Une douce odeur de café en BD… avec un ou deux sucres ?
Après les bons délires de Jim Jarmush au cinéma, le manga s'attaque aussi au café, avec un trait singulier et des histoires faussement naïves, sous la plume de Naoto Yamakawa. So charming !
Avec sa collection Graphic, Pika propose des titres ambitieux et éclectiques en suivant une double ligne éditoriale. D’un côté, des auteurs déjà reconnus comme Satoshi Kon (Le Pacte de la mer), Minetaro Mochizuki (Dragon Head) ou Mari Yamazaki (Un simple monde).
De l’autre, on trouve des titres plus risqués, d’auteurs moins connus ou à première vue moins accessibles, comme : Sasô Akira (Nos yeux fermés), Belle Yang (Forget Sorrow)… et évidemment celui qui nous occupe aujourd'hui : Naoto Yamakawa et son recueil Une douce odeur de café.
Croisés au gré des pages, qu’est-ce que ce mari quitté, ce musicien de rue et cet enfant de parents divorcés ont en commun ? Une bonne tasse de café. Mais cette boisson sociale n’est qu’un prétexte pour le mangaka. Dans ses nouvelles, ce qui l’intéresse vraiment c’est la description de la vie des petites gens, que tout le monde ignore bien trop souvent. Au travers de tranches de vie intemporelles, nostalgiques et romantiques, ses récits simples et sans prétention savent parler au lecteur. Tour à tour mélancoliques, tristes, poétiques ou émouvants, ils se construisent entre douceur et retenue. Chaque histoire oscille entre le goût amer d’un café serré ou la douceur d’un bon cappuccino, et presque toutes sont portées par l’amour et l’autobiographie.

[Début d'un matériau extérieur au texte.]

Lemma strip_allowed subnet p :
  good_subnet subnet = true -> (0 <= peer_number p)%Z ->
  strip_line (allowed_line subnet p) = peer_ip subnet (peer_number p).
Proof.
  intros Hs Hn. destruct (peer_ip_spec subnet (peer_number p) Hs Hn) as (_ & Hc & _).
  unfold strip_line, allowed_line. set (ip := peer_ip subnet (peer_number p)) in *.
  change ("AllowedIPs = " +:+ ip +:+ "/32") with ("" +:+ "AllowedIPs = " +:+ ip +:+ "/32").
  rewrite (replace_word "A"%char "llowedIPs = ") by done.
  change ("" +:+ "" +:+ replace_all "AllowedIPs = " "" (ip +:+ "/32"))
    with (replace_all "AllowedIPs = " "" (ip +:+ "/32")).
  rewrite (replace_absent "AllowedIPs = "); [|done|].
  2: { apply contains_char_free. rewrite char_free_app. by rewrite (ip_chars_free "A"%char). }
  rewrite <-(string_app_nil_r "/32"), (replace_word "/"%char "32") by (by apply ip_chars_free).
  cbn. by rewrite !string_app_nil_r.
Qed.

Lemma split_skip_unlines ls :
  Forall nl_free ls -> split_skip nl (unlines ls) = filter (λ l, l <> "") ls.
Proof.
  intros HF. unfold split_skip. rewrite split_unlines by done.
  rewrite filter_app, filter_cons_False by naive_solver. by rewrite app_nil_r.
Qed.

Lemma ip_chars_nl_free s : all_chars ip_char s = true -> nl_free s.
Proof. intros H. apply contains_char_free. by apply ip_chars_free. Qed.

(** A line without a comma is one address. *)
Lemma vpn_ips_lines l :
  Forall (λ s, char_free ","%char s = true /\ s <> "") l -> vpn_ips l = Ret (map trimmed l).
Proof.
  induction 1 as [|s l [Hc Hn] HF IH]; [done|]. cbn [vpn_ips map]. unfold first_ip, split_skip.
  rewrite split_absent; [|done|by apply contains_char_free]. rewrite filter_cons_True by done.
  cbn. by rewrite IH.
Qed.

(** The number after that of the last client. *)
Definition next_number (peers : list Peer) : option Z :=
  match last peers with
  | None => Some 2%Z
  | Some p => if (254 <? peer_number p + 1)%Z then None else Some (peer_number p + 1)%Z
  end.

(** Stripping takes characters away. *)
Lemma split_from_all (P : Ascii.ascii -> bool) sep s k acc :
  all_chars P s = true -> all_chars P acc = true ->
  Forall (λ p, all_chars P p = true) (split_from s sep k acc).
Proof.
  revert k acc; induction s as [|x s IH]; intros k acc Hs Ha; [by repeat constructor|].
  apply andb_true_iff in Hs as [Hx Hs]. cbn [split_from]. destruct k; [|by apply IH].
  case_match; [constructor; [done|]; by apply IH|].
  apply IH; [done|]. rewrite all_chars_app, Ha. cbn. by rewrite Hx.
Qed.
Lemma strip_chars (P : Ascii.ascii -> bool) l : all_chars P l = true -> all_chars P (strip_line l) = true.
Proof.
  assert (forall b s, all_chars P s = true -> all_chars P (replace_all b "" s) = true) as Hr.
  { intros b s Hs. apply all_chars_join; [done|]. by apply split_from_all. }
  intros Hl. by apply Hr, Hr.
Qed.

(** Only the lines that are not empty matter for the lines that are not empty
    after stripping. *)
Lemma strip_nonempty L :
  filter (λ l, l <> "") (map strip_line L) =
  filter (λ l, l <> "") (map strip_line (filter (λ l, l <> "") L)).
Proof.
  induction L as [|l L IH]; [done|]. destruct (decide (l = "")) as [->|Hl].
  - rewrite (filter_cons_False _ "" L) by naive_solver. cbn [map].
    rewrite filter_cons_False; [done|]. naive_solver.
  - rewrite (filter_cons_True _ l L) by done. cbn [map].
    destruct (decide (strip_line l = "")) as [E|E].
    + by rewrite !filter_cons_False, IH by naive_solver.
    + by rewrite !filter_cons_True, IH by done.
Qed.

(** The number is read off the last line, whatever the lines before it are. *)
Lemma nextIpNumber_spec subnet L peers :
  good_subnet subnet = true -> Forall good_peer peers ->
  Forall (λ l, char_free "010"%char l = true /\ char_free ","%char l = true) L ->
  last (filter (λ l, l <> "") L) = allowed_line subnet <$> last peers ->
  nextIpNumber (unlines L) = Ret (number <$> next_number peers).
Proof.
  intros Hs HG HF HL. unfold nextIpNumber. rewrite !replace_all_unlines by done. rewrite map_map.
  change (map (λ x, _) L) with (map strip_line L).
  assert (Forall (λ l, char_free "010"%char l = true /\ char_free ","%char l = true) (map strip_line L)) as HF'.
  { apply Forall_map. eapply list.Forall_impl; [exact HF|]. intros l [? ?]. split; by apply strip_chars. }
  rewrite split_skip_unlines
    by (eapply list.Forall_impl; [exact HF'|]; intros l [? _]; by apply contains_char_free).
  rewrite vpn_ips_lines.
  2: { rewrite list.Forall_forall in *. intros l [Hn Hl]%list_elem_of_filter. split; [by apply HF'|done]. }
  cbn [mbind Outcome_bind]. f_equal. rewrite strip_nonempty. unfold next_number.
  destruct (last peers) as [p|] eqn:E; cbn [fmap option_fmap option_map] in HL.
  2: { apply last_None in HL as ->. done. }
  assert (2 <= peer_number p <= 254)%Z as Hp.
  { apply last_Some in E as [l ->]. by apply Forall_app in HG as [_ [[_ _ ?] _]%Forall_cons]. }
  apply last_Some in HL as [k ->]. rewrite map_app, filter_app. cbn [map].
  rewrite strip_allowed by (done || lia).
  rewrite (filter_cons_True _ (peer_ip subnet (peer_number p))) by (apply peer_ip_nonempty; done || lia).
  rewrite filter_nil, map_app. cbn [map]. rewrite last_snoc.
  destruct (peer_ip_spec subnet (peer_number p) Hs) as (_ & Hc & q & Hq); [lia|].
  rewrite trimmed_word by (eapply all_chars_impl; [|exact Hc]; intros [[] [] [] [] [] [] [] []]; vm_compute; congruence).
  rewrite Hq, last_snoc. cbn [default id]. rewrite toInt_number by lia. by case_match.
Qed.
(* ===== verification/WireguardClientsProperties.v ===== *)
(** * Properties of the clients of a server

    A concrete server in memory that keeps its contract, which shows that the
    hypotheses can hold; then that clients are created and revoked with pairwise
    different addresses (WireguardClients.v). *)
From stdpp Require Import base list strings relations.
From Stdlib Require Import ZArith Lia Ascii String Sorting.Sorted.
From S2P Require Import Prelude QtString QtContainers Variant Protocols Containers Settings ServerController WireguardConfigurator.
From S2P Require Import ClientManagement WireguardClients SecureSettingsProperties.
Local Open Scope string_scope.

Definition Files : Type := list (DockerContainer.t * string * string).

Fixpoint file_text (w : Files) (c : DockerContainer.t) (p : string) : string :=
  match w with
  | [] => ""
  | (c', p', s) :: w' => if decide ((c, p) = (c', p')) then s else file_text w' c p
  end.

#[export] Instance memory_server : ServerAccess Files := {|
  sa_runContainerScript c script w :=
    match split " " script with
    | [_; p; _; _; _] => (([(false, grep "AllowedIPs" (file_text w c p))], ErrorCode.NoError), w)
    | _ => (([], ErrorCode.NoError), w)
    end;
  sa_getTextFile c p w := ((file_text w c p, ErrorCode.NoError), w);
  sa_upload c s p mode w :=
    (ErrorCode.NoError,
     (c, p, match mode with
            | ScpOverwriteExisting => s
            | ScpAppendToExisting => file_text w c p +:+ s
            end) :: w);
  sa_run c script w := (([], ErrorCode.NoError), w);
  sa_fill c config script := script
|}.

Lemma split_grep p : config_path p = true -> split " " (grep_script p) = ["cat"; p; "|"; "grep"; "AllowedIPs"].
Proof.
  intros Hp. apply andb_true_iff in Hp as [_ Hp].
  change (grep_script p) with (join " " ["cat"; p; "|"; "grep"; "AllowedIPs"]).
  apply split_join_char; [done|]. repeat constructor.
  by apply (all_chars_char_free plain_char).
Qed.

#[export] Instance memory_server_laws : ServerAccessLaws Files.
Proof.
  refine {| text := file_text; works := λ _, true |}.
  - intros c p w r w' _ [= <- <-]. done.
  - intros c s p mode w e w' _ [= <- <-]. split_and!; [|done|].
    + intros c' p' _ Hne. cbn. by rewrite decide_False.
    + intros _ _. cbn. by rewrite decide_True.
  - intros c p w r w' Hp. cbn. rewrite split_grep by done. intros [= <- <-]. split_and!; [done..|].
    intros _ _. unfold out_text. cbn. apply string_app_nil_r.
  - intros c p w r w' _ [= <- <-]. done.
Defined.

(** It prints the list in one part. *)
Lemma memory_last_whole isAwg w : last_listed_whole isAwg w.
Proof.
  intros r w'. cbn. rewrite split_grep by apply paths_config. intros [= <- <-].
  unfold grep. set (L := filter _ _).
  assert (Forall nl_free L) as HL.
  { apply list.Forall_forall. intros x [_ Hx]%list_elem_of_filter.
    assert (Forall (λ p, char_free "010"%char p = true)
      (split_skip nl (file_text w (wg_container isAwg) (serverConfigPath isAwg)))) as HF
      by (by apply split_skip_Forall, split_parts_free).
    rewrite list.Forall_forall in HF. by apply contains_char_free, HF. }
  unfold last_line_whole. cbn [fst].
  assert (out_text [(false, unlines L)] = unlines L) as -> by apply string_app_nil_r.
  assert (out_lines [(false, unlines L)] = unlines L +:+ unlines [""]) as -> by apply string_app_nil_r.
  rewrite <- unlines_app, !split_skip_unlines; [|done|apply Forall_app; split; [done|by repeat constructor]].
  rewrite filter_app. assert (filter (λ l, l <> "") [""] = []) as -> by done. by rewrite app_nil_r.
Qed.

(** ** A server with one client *)
Definition sample_psk : string := "PpUbDk9vP1wQe3VtYs5dGh7jKl2zXc4vBn6mQw8eRtY=".
Definition sample_pub1 : string := "AaUbDk9vP1wQe3VtYs5dGh7jKl2zXc4vBn6mQw8eRtY=".
Definition sample_pub2 : string := "BbUbDk9vP1wQe3VtYs5dGh7jKl2zXc4vBn6mQw8eRtY=".
Definition sample_iface : list string :=
  ["[Interface]"; "PrivateKey = ServerPrivateKey"; "Address = 10.8.1.0/24"; "ListenPort = 55424"; ""].
Definition sample_body : string := drop_chars 1 (unlines sample_iface).
Definition sample_peers : list Peer := [mkPeer sample_pub1 sample_psk 2].
Definition sample_files : Files :=
  [(DockerContainer.Awg, "/opt/amnezia/awg/wg0.conf", conf_text sample_iface "10.8.1.0" sample_peers);
   (DockerContainer.Awg, "/opt/amnezia/awg/wireguard_psk.key", sample_psk +:+ nl)].

Lemma sample_key k : good_key k <-> (all_chars key_char k && (String.length k =? 44)%nat &&
  negb (char_free "="%char k) && negb (contains_str k "AllowedIPs")) = true.
Proof.
  rewrite !andb_true_iff, !negb_true_iff, Nat.eqb_eq. split.
  - by intros [? ? ? ?].
  - by intros [[[? ?] ?] ?].
Qed.

Lemma sample_served : served sample_iface "10.8.1.0" sample_peers.
Proof.
  split.
  - repeat (constructor; [by vm_compute|]). constructor.
  - apply list.Forall_singleton. split; [by apply sample_key|by apply sample_key|]. cbn. lia.
  - repeat constructor.
Qed.

(** ** The clients of a WireGuard server: main theorems

    The address a new client gets, the distinctness of all addresses over any
    sequence of creations and revocations, and the address that is given twice
    when the list of addresses arrives cut inside a number. *)
Local Open Scope string_scope.

Section Clients.
Context {W : Type} `{ServerAccessLaws W} `{JsonDocument} (host_name : string).

(** C34. Preparing a client for the file of [peers], when the command that lists the
    addresses does not fail and the last line of the list arrives in one part:
    it always returns, and either reports an error or, if none of its commands
    fails, adds the client with the first number after the last one in use, which
    no client has; a full pool is always an error that leaves the file alone.
    (The exit status of a command is not looked at, and a list cut inside its last
    line repeats an address: [failed_command_unnoticed], [cut_list_repeats_address].) *)
Theorem new_client_address isAwg config keys iface subnet peers w r w1 :
  toStringOr "10.8.1.0" (value "subnet_address" config) = subnet -> good_subnet subnet = true ->
  served iface subnet peers -> server_conf isAwg w = conf_text iface subnet peers ->
  keys.1 <> "" -> good_key keys.2 -> good_key (server_psk isAwg w) ->
  sa_runContainerScript (wg_container isAwg) (grep_script (serverConfigPath isAwg)) w = (r, w1) ->
  works w1 = true -> last_line_whole r.1 ->
  exists d e w',
    prepareWireguardConfig host_name isAwg (wg_container isAwg) config keys w = Ret ((d, e), w') /\
    match next_number peers with
    | None => failed e = true /\ server_conf isAwg w' = server_conf isAwg w
    | Some n => failed e = false -> works w' = true -> client_added isAwg iface subnet peers keys n w w' d
    end.
Proof.
  intros Hsub Hgs Hsv Hc Hk1 Hk2 Hpsk Hr Hw1 Hl.
  apply (prepare_outcome host_name isAwg config keys iface subnet peers w) with (r := r) (w1 := w1); try done.
  intros r' w' Hr'. rewrite Hr in Hr'. by injection Hr' as <- <-.
Qed.

(** C14. Whatever sequence of clients is created and revoked, each with success, the
    file of the server lists clients with pairwise different addresses, all
    between .2 and .254 of the subnet, provided that no command on the server
    failed meanwhile and that the last line of the list of addresses each creation
    read arrived in one part ([client_step] asks for the latter: a list cut
    inside it does repeat an address, [cut_list_repeats_address]). *)
Theorem addresses_stay_distinct isAwg config iface body subnet psk s s' peers :
  toStringOr "10.8.1.0" (value "subnet_address" config) = subnet -> good_subnet subnet = true ->
  section_of iface body -> good_key psk -> clients_inv isAwg iface subnet psk s peers ->
  rtc (client_step host_name isAwg config body psk) s s' -> works (server_state s') = true ->
  exists peers', server_conf isAwg (server_state s') = conf_text iface subnet peers' /\
    NoDup (map (λ p, peer_ip subnet (peer_number p)) peers') /\
    Forall (λ p, 2 <= peer_number p <= 254)%Z peers'.
Proof.
  intros Hsub Hgs Hb Hpsk Hinv Hsteps Hw.
  assert (works (server_state s) = true /\ exists peers', clients_inv isAwg iface subnet psk s' peers')
    as [_ [peers' [Hsv Hc _ _]]].
  { revert peers Hinv. induction Hsteps as [s|s s1 s' Hstep Hsteps IH]; intros peers Hinv; [by split; [|eexists]|].
    assert (works (server_state s1) = true) as Hw1.
    { clear -Hsteps Hw. induction Hsteps as [s|s s1 s' Hstep _ IH]; [done|].
      by apply (client_step_works host_name _ _ _ _ _ _ Hstep), IH. }
    split; [by apply (client_step_works host_name _ _ _ _ _ _ Hstep)|].
    destruct (clients_step_inv host_name isAwg config iface body subnet psk s s1 peers) as [peers1 H1']; [done..|].
    by apply (IH Hw peers1). }
  exists peers'. split_and!; [done|by eapply served_distinct|].
  eapply list.Forall_impl; [apply Hsv|]. by intros p [_ _ ?].
Qed.
End Clients.

#[local] Existing Instance sample_json.

Lemma new_client_address_witness :
  exists d e w', prepareWireguardConfig "host" true DockerContainer.Awg [] ("priv", sample_pub2) sample_files =
    Ret ((d, e), w') /\ failed e = false /\ clientIP d = "10.8.1.3".
Proof.
  destruct (sa_runContainerScript (wg_container true) (grep_script (serverConfigPath true)) sample_files)
    as [r w1] eqn:Hr.
  destruct (new_client_address "host" true [] ("priv", sample_pub2) sample_iface "10.8.1.0" sample_peers
    sample_files r w1) as (d & e & w' & E & Hres).
  - reflexivity.
  - reflexivity.
  - apply sample_served.
  - reflexivity.
  - discriminate.
  - by apply sample_key.
  - apply sample_key. vm_compute. reflexivity.
  - exact Hr.
  - reflexivity.
  - exact (memory_last_whole true sample_files r w1 Hr).
  - exists d, e, w'. split; [exact E|].
    assert (failed e = false) as Hf.
    { vm_compute in E. injection E as _ <- _. reflexivity. }
    split; [exact Hf|]. destruct (Hres Hf eq_refl) as [-> _ _ _ _]. vm_compute. reflexivity.
Defined.

Lemma addresses_stay_distinct_witness :
  exists s', rtc (client_step "host" true [] sample_body sample_psk)
      (mkClients [client_row sample_pub1 []] sample_files []) s' /\
    exists peers', server_conf true (server_state s') = conf_text sample_iface "10.8.1.0" peers' /\
      NoDup (map (λ p, peer_ip "10.8.1.0" (peer_number p)) peers').
Proof.
  set (s := mkClients [client_row sample_pub1 []] sample_files []).
  destruct (prepareWireguardConfig "host" true DockerContainer.Awg [] ("priv", sample_pub2) sample_files)
    as [[[d e] w1]| |] eqn:E; [|vm_compute in E; discriminate|vm_compute in E; discriminate].
  assert (e = ErrorCode.NoError) as -> by (vm_compute in E; injection E as _ <- _; reflexivity).
  assert (client_step "host" true [] sample_body sample_psk s (mkClients (m_clientsTable s) w1 [])) as Hstep.
  { apply (step_create "host" true [] sample_body sample_psk ("priv", sample_pub2) d w1 s);
      [exact E|apply memory_last_whole|discriminate|by apply sample_key]. }
  eexists. split; [eapply rtc_l; [exact Hstep|apply rtc_refl]|].
  destruct (addresses_stay_distinct "host" true [] sample_iface sample_body "10.8.1.0" sample_psk s
    (mkClients (m_clientsTable s) w1 []) sample_peers) as (peers' & Hc & Hd & _).
  - reflexivity.
  - reflexivity.
  - split; [reflexivity|]. split; [reflexivity|discriminate].
  - apply sample_key. reflexivity.
  - split; [apply sample_served|reflexivity|vm_compute; reflexivity|by apply list.Forall_singleton].
  - eapply rtc_l; [exact Hstep|apply rtc_refl].
  - reflexivity.
  - by exists peers'.
Defined.

(** ** A list that arrives cut inside a number *)
(** What the callback of the configurator keeps of an output that arrives in
    chunks. *)
Definition kept_output (chunks : list string) : string :=
  out_lines (map (λ s, (false, s)) chunks).

(** The list of the clients .2 to .12 ends with the line of .12. When the
    connection delivers it cut between the two digits, the last part is read
    as the address of a client, and the number after it is given to the new
    client although it is in use. *)
Theorem cut_list_repeats_address :
  let peers := map (λ n, mkPeer sample_pub1 sample_psk (Z.of_nat n)) (seq 2 11) in
  let printed := unlines (map (allowed_line "10.8.1.0") peers) in
  exists a b, a +:+ b = printed /\
    nextIpNumber (kept_output [printed]) = Ret (Some "13") /\
    nextIpNumber (kept_output [a; b]) = Ret (Some "3") /\ In 3%Z (map peer_number peers).
Proof.
  intros peers printed.
  exists (take_chars (String.length printed - 5) printed), (drop_chars (String.length printed - 5) printed).
  vm_compute. split_and!; try reflexivity. right. by left.
Qed.
(** What the commands do when the connection reports no error and they do not
    fail: a command that fails, because a container is missing or stopped, a disk
    is full or a right is missing, need not do anything. Whether it fails or not,
    a command changes no other file than the one it is for. A path inside a
    container may start with two slashes. *)
Class DockerHostLaws (W : Type) `{Ssh W} `{DockerHost W} : Prop := {
  connect_keeps cred (w : W) : same_files w (connectToHost cred w).2 /\ later w (connectToHost cred w).2;
  random_plain n (w : W) s w' :
    getRandomString n w = (s, w') -> same_files w w' /\ later w w' /\
    all_chars plain_char s = true /\ char_free "/"%char s = true;
  scp_stores data p (w : W) e w' :
    scpFileCopy data p w = (e, w') ->
    cont_file w' = cont_file w /\ later w w' /\ (e = ErrorCode.NoError -> host_file w' p = Some data);
  command_later s (w : W) r w' : executeCommand no_answer s w = (r, w') -> later w w';
  mkdir_keeps c p (w : W) r w' :
    all_chars plain_char p = true ->
    executeCommand no_answer (mkdir_cmd c p) w = (r, w') -> same_files w w';
  cp_copies t c p (w : W) r w' :
    all_chars plain_char t = true -> all_chars plain_char p = true ->
    executeCommand no_answer (cp_cmd t c p) w = (r, w') ->
    others_kept c p w w' /\
    (r.2 = ErrorCode.NoError -> no_failure w' = true -> cont_file w' c p = host_file w t);
  append_appends t c p (w : W) r w' :
    all_chars plain_char t = true -> all_chars plain_char p = true ->
    executeCommand no_answer (append_cmd t c p) w = (r, w') ->
    others_kept c p w w' /\
    (r.2 = ErrorCode.NoError -> no_failure w' = true ->
     cont_file w' c p = Some (default "" (cont_file w c p) +:+ default "" (cont_file w c t)));
  shred_keeps t (w : W) r w' :
    all_chars plain_char t = true ->
    executeCommand no_answer (shred_cmd t) w = (r, w') -> cont_file w' = cont_file w;
  xxd_prints c p (w : W) r w' :
    all_chars plain_char p = true ->
    executeCommand no_answer (xxd_cmd c p) w = (r, w') ->
    same_files w w' /\
    (r.2 = ErrorCode.NoError -> no_failure w' = true ->
     hex_digits (out_text r.1) = hex_of (default "" (cont_file w c p)));
  script_greps c f p (w : W) r w' :
    all_chars plain_char f = true -> all_chars plain_char p = true ->
    cont_file w c f = Some (grep_script p) ->
    executeCommand no_answer (run_cmd c f) w = (r, w') ->
    same_files w w' /\
    (r.2 = ErrorCode.NoError -> no_failure w' = true ->
     out_text r.1 = grep "AllowedIPs" (default "" (cont_file w c p)));
  rm_removes c f (w : W) r w' :
    all_chars plain_char f = true ->
    executeCommand no_answer (rm_cmd c f) w = (r, w') ->
    others_kept c f w w' /\ std_out r.1 = [];
  sync_keeps c p (w : W) r w' :
    all_chars plain_char p = true ->
    executeCommand no_answer (sync_cmd c p) w = (r, w') -> same_files w w'
}.

(** ** Variables in a command *)

(** A variable is a dollar sign before a capital letter. *)
Definition upper (c : Ascii.ascii) : bool :=
  let n := Ascii.nat_of_ascii c in (65 <=? n)%nat && (n <=? 90)%nat.
Definition var_like (v : string) : bool :=
  match v with String d (String c _) => Ascii.eqb d "$"%char && upper c | _ => false end.
Fixpoint no_var (s : string) : bool :=
  match s with
  | EmptyString => true
  | String d s' =>
      negb (Ascii.eqb d "$"%char && match s' with String c _ => upper c | _ => false end) && no_var s'
  end.

Lemma no_var_contains s v : no_var s = true -> var_like v = true -> contains_str s v = false.
Proof.
  destruct v as [|d [|u v]]; try done. cbn [var_like]. intros Hs [Hd Hu]%andb_true_iff.
  apply Ascii.eqb_eq in Hd as ->. induction s as [|x s IH]; [done|].
  cbn [no_var] in Hs. apply andb_true_iff in Hs as [Hx Hs]. cbn [contains_str startsWith].
  rewrite IH by done. rewrite orb_false_r. destruct (Ascii.eqb_spec "$"%char x) as [<-|]; [|done].
  destruct s as [|y s]; [done|]. cbn [startsWith]. destruct (Ascii.eqb_spec u y) as [<-|]; [|done].
  by rewrite Ascii.eqb_refl, Hu in Hx.
Qed.

Lemma no_var_app_free a b : char_free "$"%char a = true -> no_var (a +:+ b) = no_var b.
Proof.
  induction a as [|x a IH]; [done|]. intros [Hx Ha]%andb_true_iff. rewrite string_app_cons.
  cbn [no_var]. apply negb_true_iff in Hx. rewrite Ascii.eqb_sym, Hx. cbn. by apply IH.
Qed.

Lemma contains_after_free a c b v :
  char_free c a = true -> contains_str (a +:+ b) (String c v) = contains_str b (String c v).
Proof.
  induction a as [|x a IH]; [done|]. intros [Hx Ha]%andb_true_iff. rewrite string_app_cons.
  cbn [contains_str startsWith]. apply negb_true_iff in Hx. rewrite Hx. by apply IH.
Qed.

Lemma foldl_absent vars s :
  Forall (λ v : string * string, v.1 <> "" /\ contains_str s v.1 = false) vars ->
  foldl (λ s var, replace_all var.1 var.2 s) s vars = s.
Proof.
  induction 1 as [|v vars [Hn Hv] _ IH]; [done|]. cbn [foldl]. by rewrite replace_absent.
Qed.

(** The only variable of a command is the name of the container. *)
Lemma replaceVars_name d1 d2 ip cred c a b :
  char_free "$"%char a = true -> no_var b = true -> char_free "$"%char (cname c) = true ->
  replaceVars (a +:+ "$CONTAINER_NAME" +:+ b) (genVarsForScript d1 d2 ip cred c []) =
    a +:+ cname c +:+ b.
Proof.
  intros Ha Hb Hc.
  assert (exists pre post, genVarsForScript d1 d2 ip cred c [] =
      app pre (("$CONTAINER_NAME", cname c) :: post) /\
    Forall (λ v : string * string, var_like v.1 = true /\
      startsWith ("$CONTAINER_NAME" +:+ b) v.1 = false) pre /\
    Forall (λ v : string * string, var_like v.1 = true) post) as (pre & post & -> & Hpre & Hpost).
  { unfold genVarsForScript. cbn [toObject value qm_find toBoolOr app].
    eexists [_; _; _; _; _; _; _; _; _; _; _; _; _; _; _], _. split; [reflexivity|]. split.
    - repeat (constructor; [by split|]). constructor.
    - repeat (constructor; [done|]). case_bool_decide; [constructor|]. by repeat constructor. }
  unfold replaceVars. rewrite foldl_app, (foldl_absent pre).
  - cbn [foldl fst snd]. rewrite (replace_word "$"%char "CONTAINER_NAME") by done.
    rewrite (replace_absent "$CONTAINER_NAME" _ b) by (done || by apply no_var_contains).
    apply foldl_absent. eapply list.Forall_impl; [exact Hpost|]. intros v Hv.
    split; [by destruct v as [[|]]|]. apply no_var_contains; [|done].
    by rewrite !no_var_app_free.
  - eapply list.Forall_impl; [exact Hpre|]. intros [v x] [Hv Hs]. cbn [fst] in *.
    destruct v as [|d v]; [done|]. split; [done|].
    assert (d = "$"%char) as -> by (destruct v; [done|]; cbn in Hv; apply andb_true_iff in Hv as [E _];
      by apply Ascii.eqb_eq in E).
    rewrite contains_after_free by done. change ("$CONTAINER_NAME" +:+ b) with
      (String "$"%char ("CONTAINER_NAME" +:+ b)) in *. cbn [contains_str]. rewrite Hs.
    apply no_var_contains; [by rewrite no_var_app_free|done].
Qed.

(** ** One command *)
Definition cmd_char (c : Ascii.ascii) : bool :=
  let n := Ascii.nat_of_ascii c in
  negb ((n =? 10)%nat || (n =? 13)%nat || (n =? 92)%nat || (n =? 35)%nat).

Lemma plain_cmd s : all_chars plain_char s = true -> all_chars cmd_char s = true.
Proof. apply all_chars_impl. by intros [[] [] [] [] [] [] [] []]. Qed.
Lemma cname_cmd c : all_chars cmd_char (cname c) = true /\ char_free "$"%char (cname c) = true.
Proof. by destruct c. Qed.

Lemma plain_no_dollar s : all_chars plain_char s = true -> char_free "$"%char s = true.
Proof. by apply all_chars_char_free. Qed.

Le dessin à l’apparence enfantine du mangaka est volontairement anguleux et caricatural. On pense au gekiga et à des auteurs au dessin atypique comme Shinya Komatsu (Tohu-Bohu) ou Yû Takita (Histoires singulières du quartier de Terajima). L’abondance de traits et le remplissage maladif des blancs fait penser à l’utilisation élégante des trames de Shizuka Nakano (Le Semeur d’étoiles, Le Piqueur d’étoiles…). Pleines de hachures, les planches très travaillées sont noircies par petites touches et motifs tous faits à la main. Bluffant.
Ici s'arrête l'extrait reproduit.